### [WORK INSTRUCTIONS]
Go through the data and copy each line where the string "Lemma" appears.

*** EXTRACTED ENTRIES ***

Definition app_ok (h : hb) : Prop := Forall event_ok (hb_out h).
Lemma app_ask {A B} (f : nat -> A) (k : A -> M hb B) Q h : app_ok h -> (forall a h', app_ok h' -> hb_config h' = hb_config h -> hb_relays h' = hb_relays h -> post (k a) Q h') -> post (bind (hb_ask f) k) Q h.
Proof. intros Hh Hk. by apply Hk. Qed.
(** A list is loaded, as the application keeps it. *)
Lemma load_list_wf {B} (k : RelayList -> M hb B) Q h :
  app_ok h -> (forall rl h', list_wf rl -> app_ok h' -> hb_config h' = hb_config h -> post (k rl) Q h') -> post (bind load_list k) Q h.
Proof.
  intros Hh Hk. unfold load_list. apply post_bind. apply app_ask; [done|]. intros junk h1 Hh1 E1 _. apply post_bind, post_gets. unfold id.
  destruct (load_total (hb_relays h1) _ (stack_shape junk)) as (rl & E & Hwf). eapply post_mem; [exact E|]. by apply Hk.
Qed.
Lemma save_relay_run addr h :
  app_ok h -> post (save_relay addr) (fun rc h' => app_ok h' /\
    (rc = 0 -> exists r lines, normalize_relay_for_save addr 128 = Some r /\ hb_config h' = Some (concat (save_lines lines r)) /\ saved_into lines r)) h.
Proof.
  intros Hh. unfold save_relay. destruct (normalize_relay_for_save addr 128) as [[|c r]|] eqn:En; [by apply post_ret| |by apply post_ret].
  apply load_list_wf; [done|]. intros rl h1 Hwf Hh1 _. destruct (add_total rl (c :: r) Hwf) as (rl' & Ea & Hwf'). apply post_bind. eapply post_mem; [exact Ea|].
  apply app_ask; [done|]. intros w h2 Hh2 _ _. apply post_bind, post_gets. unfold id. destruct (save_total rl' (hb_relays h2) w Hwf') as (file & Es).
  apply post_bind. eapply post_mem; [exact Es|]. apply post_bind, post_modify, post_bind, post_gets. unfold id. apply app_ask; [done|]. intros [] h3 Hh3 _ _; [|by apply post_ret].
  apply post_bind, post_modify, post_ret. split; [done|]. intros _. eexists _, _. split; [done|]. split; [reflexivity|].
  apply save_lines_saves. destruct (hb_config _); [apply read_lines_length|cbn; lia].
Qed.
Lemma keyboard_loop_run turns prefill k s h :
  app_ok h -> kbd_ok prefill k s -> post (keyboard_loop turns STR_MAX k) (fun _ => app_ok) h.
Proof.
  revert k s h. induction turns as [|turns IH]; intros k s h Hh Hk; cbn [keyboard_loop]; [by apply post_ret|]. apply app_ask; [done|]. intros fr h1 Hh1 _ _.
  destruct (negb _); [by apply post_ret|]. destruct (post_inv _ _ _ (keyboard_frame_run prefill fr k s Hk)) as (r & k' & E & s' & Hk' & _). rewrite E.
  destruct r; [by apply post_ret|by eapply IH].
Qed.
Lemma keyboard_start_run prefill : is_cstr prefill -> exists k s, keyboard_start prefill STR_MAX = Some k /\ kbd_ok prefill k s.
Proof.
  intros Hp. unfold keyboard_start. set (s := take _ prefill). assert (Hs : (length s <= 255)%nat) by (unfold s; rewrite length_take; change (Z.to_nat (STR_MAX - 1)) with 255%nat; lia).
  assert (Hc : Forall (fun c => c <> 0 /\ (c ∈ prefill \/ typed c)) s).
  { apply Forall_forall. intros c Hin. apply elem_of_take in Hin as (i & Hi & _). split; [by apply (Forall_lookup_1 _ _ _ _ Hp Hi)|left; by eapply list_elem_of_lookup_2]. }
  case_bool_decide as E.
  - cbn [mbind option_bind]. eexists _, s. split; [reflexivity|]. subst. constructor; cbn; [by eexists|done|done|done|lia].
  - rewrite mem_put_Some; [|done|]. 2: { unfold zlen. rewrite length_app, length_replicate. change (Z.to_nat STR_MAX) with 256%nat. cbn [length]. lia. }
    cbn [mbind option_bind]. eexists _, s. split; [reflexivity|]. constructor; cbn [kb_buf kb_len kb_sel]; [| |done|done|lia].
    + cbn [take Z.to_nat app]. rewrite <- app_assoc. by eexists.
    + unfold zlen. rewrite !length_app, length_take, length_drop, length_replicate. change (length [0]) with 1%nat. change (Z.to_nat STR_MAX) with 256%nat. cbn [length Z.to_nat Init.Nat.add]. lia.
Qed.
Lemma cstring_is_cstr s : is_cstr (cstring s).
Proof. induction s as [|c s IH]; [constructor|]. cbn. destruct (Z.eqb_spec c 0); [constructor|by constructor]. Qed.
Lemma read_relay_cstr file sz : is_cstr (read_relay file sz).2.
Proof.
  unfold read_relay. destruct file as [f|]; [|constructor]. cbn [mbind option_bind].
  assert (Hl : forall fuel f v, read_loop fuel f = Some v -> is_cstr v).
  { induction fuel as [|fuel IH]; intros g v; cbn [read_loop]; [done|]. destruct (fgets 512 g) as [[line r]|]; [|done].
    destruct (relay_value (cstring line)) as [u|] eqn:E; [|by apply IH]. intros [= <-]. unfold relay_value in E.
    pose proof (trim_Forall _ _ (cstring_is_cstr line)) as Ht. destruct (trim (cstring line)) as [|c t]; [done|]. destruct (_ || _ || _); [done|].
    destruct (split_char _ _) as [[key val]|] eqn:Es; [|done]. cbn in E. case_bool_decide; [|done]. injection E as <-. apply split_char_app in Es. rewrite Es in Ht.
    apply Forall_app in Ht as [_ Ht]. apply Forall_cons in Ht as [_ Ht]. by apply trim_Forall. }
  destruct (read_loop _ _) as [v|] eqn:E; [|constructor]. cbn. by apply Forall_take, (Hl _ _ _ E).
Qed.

***
*** EXTRACTED ENTRIES ***

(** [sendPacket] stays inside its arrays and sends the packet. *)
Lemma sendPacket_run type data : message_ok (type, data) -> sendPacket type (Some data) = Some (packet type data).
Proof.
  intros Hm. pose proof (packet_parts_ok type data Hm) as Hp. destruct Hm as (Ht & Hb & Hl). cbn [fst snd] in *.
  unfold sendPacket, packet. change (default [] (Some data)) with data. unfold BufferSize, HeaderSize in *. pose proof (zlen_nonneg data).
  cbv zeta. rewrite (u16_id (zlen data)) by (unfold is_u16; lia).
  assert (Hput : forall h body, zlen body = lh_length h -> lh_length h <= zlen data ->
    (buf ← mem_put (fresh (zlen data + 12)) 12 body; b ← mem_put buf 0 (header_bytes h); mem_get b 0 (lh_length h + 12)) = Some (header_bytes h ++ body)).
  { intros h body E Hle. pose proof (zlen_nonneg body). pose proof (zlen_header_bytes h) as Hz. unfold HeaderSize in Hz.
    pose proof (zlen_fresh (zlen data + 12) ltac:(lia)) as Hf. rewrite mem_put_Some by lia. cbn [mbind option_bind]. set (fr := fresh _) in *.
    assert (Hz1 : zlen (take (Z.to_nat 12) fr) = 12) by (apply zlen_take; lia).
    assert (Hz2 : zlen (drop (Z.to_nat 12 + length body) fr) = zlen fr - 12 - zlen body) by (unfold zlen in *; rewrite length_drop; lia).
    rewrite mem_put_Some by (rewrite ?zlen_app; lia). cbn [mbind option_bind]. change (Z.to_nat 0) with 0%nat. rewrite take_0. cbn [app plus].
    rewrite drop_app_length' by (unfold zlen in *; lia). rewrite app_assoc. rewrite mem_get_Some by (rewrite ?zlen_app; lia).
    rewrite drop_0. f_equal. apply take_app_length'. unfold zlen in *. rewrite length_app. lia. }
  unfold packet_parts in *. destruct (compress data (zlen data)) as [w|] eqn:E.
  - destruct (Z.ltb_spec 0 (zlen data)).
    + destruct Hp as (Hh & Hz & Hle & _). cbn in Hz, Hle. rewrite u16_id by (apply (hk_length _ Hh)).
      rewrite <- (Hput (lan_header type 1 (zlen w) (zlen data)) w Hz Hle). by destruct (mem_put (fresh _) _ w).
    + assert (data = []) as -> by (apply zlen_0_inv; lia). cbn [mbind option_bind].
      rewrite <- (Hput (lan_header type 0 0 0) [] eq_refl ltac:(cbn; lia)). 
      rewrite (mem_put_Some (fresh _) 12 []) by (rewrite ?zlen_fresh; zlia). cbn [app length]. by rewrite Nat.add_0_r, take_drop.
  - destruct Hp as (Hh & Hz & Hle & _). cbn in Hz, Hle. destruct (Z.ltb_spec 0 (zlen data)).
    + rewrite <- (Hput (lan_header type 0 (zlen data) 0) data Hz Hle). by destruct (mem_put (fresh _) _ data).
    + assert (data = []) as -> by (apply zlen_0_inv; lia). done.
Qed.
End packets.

***

### [TASK RESPONSE]
Lemma app_ask {A B} (f : nat -> A) (k : A -> M hb B) Q h : app_ok h -> (forall a h', app_ok h' -> hb_config h' = hb_config h -> hb_relays h' = hb_relays h -> post (k a) Q h') -> post (bind (hb_ask f) k) Q h.
Lemma load_list_wf {B} (k : RelayList -> M hb B) Q h :
Lemma save_relay_run addr h :
Lemma keyboard_loop_run turns prefill k s h :
Lemma keyboard_start_run prefill : is_cstr prefill -> exists k s, keyboard_start prefill STR_MAX = Some k /\ kbd_ok prefill k s.
Lemma cstring_is_cstr s : is_cstr (cstring s).
Lemma read_relay_cstr file sz : is_cstr (read_relay file sz).2.
Lemma sendPacket_run type data : message_ok (type, data) -> sendPacket type (Some data) = Some (packet type data).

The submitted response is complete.